How do I get to the venue?

The Palais Garnier is accessible by the metro station Opéra (Lines 3, 7, 8) and Auber (RER Line A). Our hotline can be reached in case of difficulty finding the venue weekdays from 10 am to 7pm Paris time. For details, we invite you to consult the map above.

What do I do when I get to the venue?

We invite you to arrive 30 minutes before the beginning of the show, and present your voucher at the front desk. The theatre's English-speaking staff members will guide you to your seats. Please note that the performances at the Palais Garnier begin precisely on time, and all late arrivals will not be permitted to enter the auditorium until intermission.

Is there a coat check available?

Free cloakrooms are available on various floors of the theatre. Travel bags and suitcase are not allowed.

Can I take photos of the performance?

In order not to disturb the artists on stage, and for the comfort of other guests, you are not permitted to photograph, film or record the performance for the duration of the show. As long as the performance is not currently in session, feel free to take a snapshot of the wonderful venue to remember your night out!

Is it a show for travellers or French people?

Both! The Palais Garnier has been welcoming audiences from all over the world for close to 150 years. This concert series does not include any dialogs.

Is there a dress code?

There is no particular dress code. However, we do request that you dress suitably. On gala evenings, a dark suit is suggested for gentlemen and a dress for ladies.

What is included with my tickets?

A dedicated show programme, a complimentary glass of champagne, and exclusive access to the beautiful Salon Liebermann is included with your tickets.

Where do I collect my show programme and champagne?
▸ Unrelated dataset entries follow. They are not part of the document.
(** [_resumeMultipartCopy(checkpoint, sourceData, options)]. The
    [doneParts] array of the checkpoint is the shared array of the
    state from here on. *)
Definition _resumeMultipartCopy (checkpoint : Checkpoint)
    (sourceData : Source) (options : Options) : M string :=
  modify (set_doneParts (cp_doneParts checkpoint)) ;;;
  c <- isCancel ;;
  if c then throw _makeCancelEvent
  else
    match _divideMultipartCopyParts (cp_copySize checkpoint)
            (cp_partSize checkpoint) (src_startOffset sourceData) with
    | None => diverge
    | Some partOffs =>
        let numParts := length partOffs in
        let all := all_parts numParts in
        let done := map number (cp_doneParts checkpoint) in
        let todo := todo_parts all done in
        let parallel := or_default (opt_parallel options) defaultParallel in
        (if checkBrowserAndVersion "Internet Explorer" "10" || (parallel =? 1)
         then sequential_loop checkpoint sourceData options partOffs todo
         else
           errors <- _thunkPool checkpoint sourceData options partOffs
                       todo parallel ;;
           c' <- isCancel ;;
           if c' then throw _makeCancelEvent
           else
             match errors with
             | err :: _ => throw (Error (failed_to_copy err))
             | [] => ret tt
             end) ;;;
        dp <- gets doneParts ;;
        yield (EvCompleteMultipartUpload (cp_name checkpoint)
                 (cp_uploadId checkpoint) dp)
          (completeMultipartUpload (cp_name checkpoint)
             (cp_uploadId checkpoint) dp options)
    end.

(** [options.checkpoint && options.checkpoint.uploadId]. *)
Definition resumable (options : Options) : option Checkpoint :=
  match opt_checkpoint options with
  | Some cp => if (cp_uploadId cp =? "")%string then None else Some cp
  | None => None
  end.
At the Opéra Garnier, you can collect your included show programme in the main store, at the programme stand in the entry hall, or at the programme stand at the bottom of the Grand Staircase.
 
You can choose to enjoy your champagne or desired beverage before the performance or during intermission at any of the public bars or in the exclusive Salon Liebermann. The Salon is located on the right-hand side of the Grand Foyer, behind the fireplace.

Is tipping customary?

Tips are not mandatory in Parisian theatres. However, ushers will usually expect a small tip of between 2€ and 5€, which you can give them when they've shown you to your seat. Fun fact: the French word for “tip” is “pourboire,” which literally translates to “to have a drink.”